Frederick Terna (October 8, 1923 – December 8, 2022) was an Austrian-born American painter and Holocaust survivor who lived for many years in Brooklyn, New York.

== Early life and Shoah ==
Frederick Terna was born Friedrich Arthur Taussig to Jochanan "Jan" and Lona (née Herzog) Taussig in Vienna on October 8, 1923. In 1926, his brother Tomáš "Tommy" was born. Later that year, the family moved back to their hometown of Prague. After the German invasion of 1939, the brothers Fred and Tommy were barred from attending school as Jews. Terna's family went into hiding in the Czech countryside and acquired false identities changing their name to "Terna" from "Taussig." The false identity was discovered in 1941 and the family was sent to concentration camps. Terna was interned at the Lípa forced labor camp from October of that year to March 1943. He was then transferred to the Theresienstadt concentration camp, where he was briefly reunited with his father, who had been deported to Theresienstadt in December 1941. In the fall of 1944 Terna was deported to Auschwitz. Towards the end of 1944 he was transferred again to Kaufering, a sub-camp of Dachau. He was liberated in April 1945 and spent the next few months in a hospital. His entire family was murdered in the Shoah.

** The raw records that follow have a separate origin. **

(** * Fault reporting of the Gaussian-splat viewer

    A shallow embedding of [gs::core::ExceptionHandler]
    (include/core/exception_handler.hpp) and of
    [gs::visualizer::ExceptionVisualizer]
    (src/visualizer/exception_visualizer.hpp, src/exception_handler.cpp),
    followed by the properties of the two components.
    src/visualizer/exception_visualizer.cpp holds an earlier variant of the
    member functions, written against members the class declaration does
    not have; it is not the one embedded here.

    Beside them: the ring settings of [gs::SceneRenderer]
    (include/visualizer/scene_renderer.hpp) with the part of
    [gs::RingModePanel] that edits them, and the parts of the main loop of
    [gs::GSViewer] (src/visualizer/gs_viewer.cpp) that do not draw.

    - C++ [float] is IEEE 754 binary32: the operations are those of the
      Standard Library's [SpecFloat] at precision 24 and maximal exponent 128.
    - [size_t] is a 64-bit unsigned integer: a value of [N], increments are
      written with their wrap-around.
    - A call that may throw is a function from the process state to an
      outcome (a value or a thrown object) and a new process state.
    - A template is embedded where it can be instantiated: the adapter of
      [wrap] for the result types its lambda deduces a return type for.
    - Dear ImGui is the environment of the overlay: the open/closed state of
      the popup, the buttons pressed in a frame and the sizes it reports are
      inputs, the windows submitted in a frame are the output. *)

From Stdlib Require Import ZArith NArith QArith Bool List String Ascii Lia Lqa.
From Stdlib Require Import DecimalString.
From Stdlib Require Import Floats.SpecFloat.
Import ListNotations.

== Later life and artistic career ==
In 1946 Terna went to Paris and studied painting at the Académie de la Grande Chaumière and at the Académie Julian. In 1952 he moved to New York City, where he lived for the remainder of his life. His artistic oeuvre dealt with his experiences in the concentration camps and with themes of Jewish thought and history. His paintings are part of important public and private collections, including the Smithsonian Institution and the Albertina.
Terna has taught a course on the history of Jewish art at the New School.

Terna died on December 8, 2022, at the age of 99. Terna's funeral was held at Kane Street Synagogue in Brooklyn, where he had been a longtime member.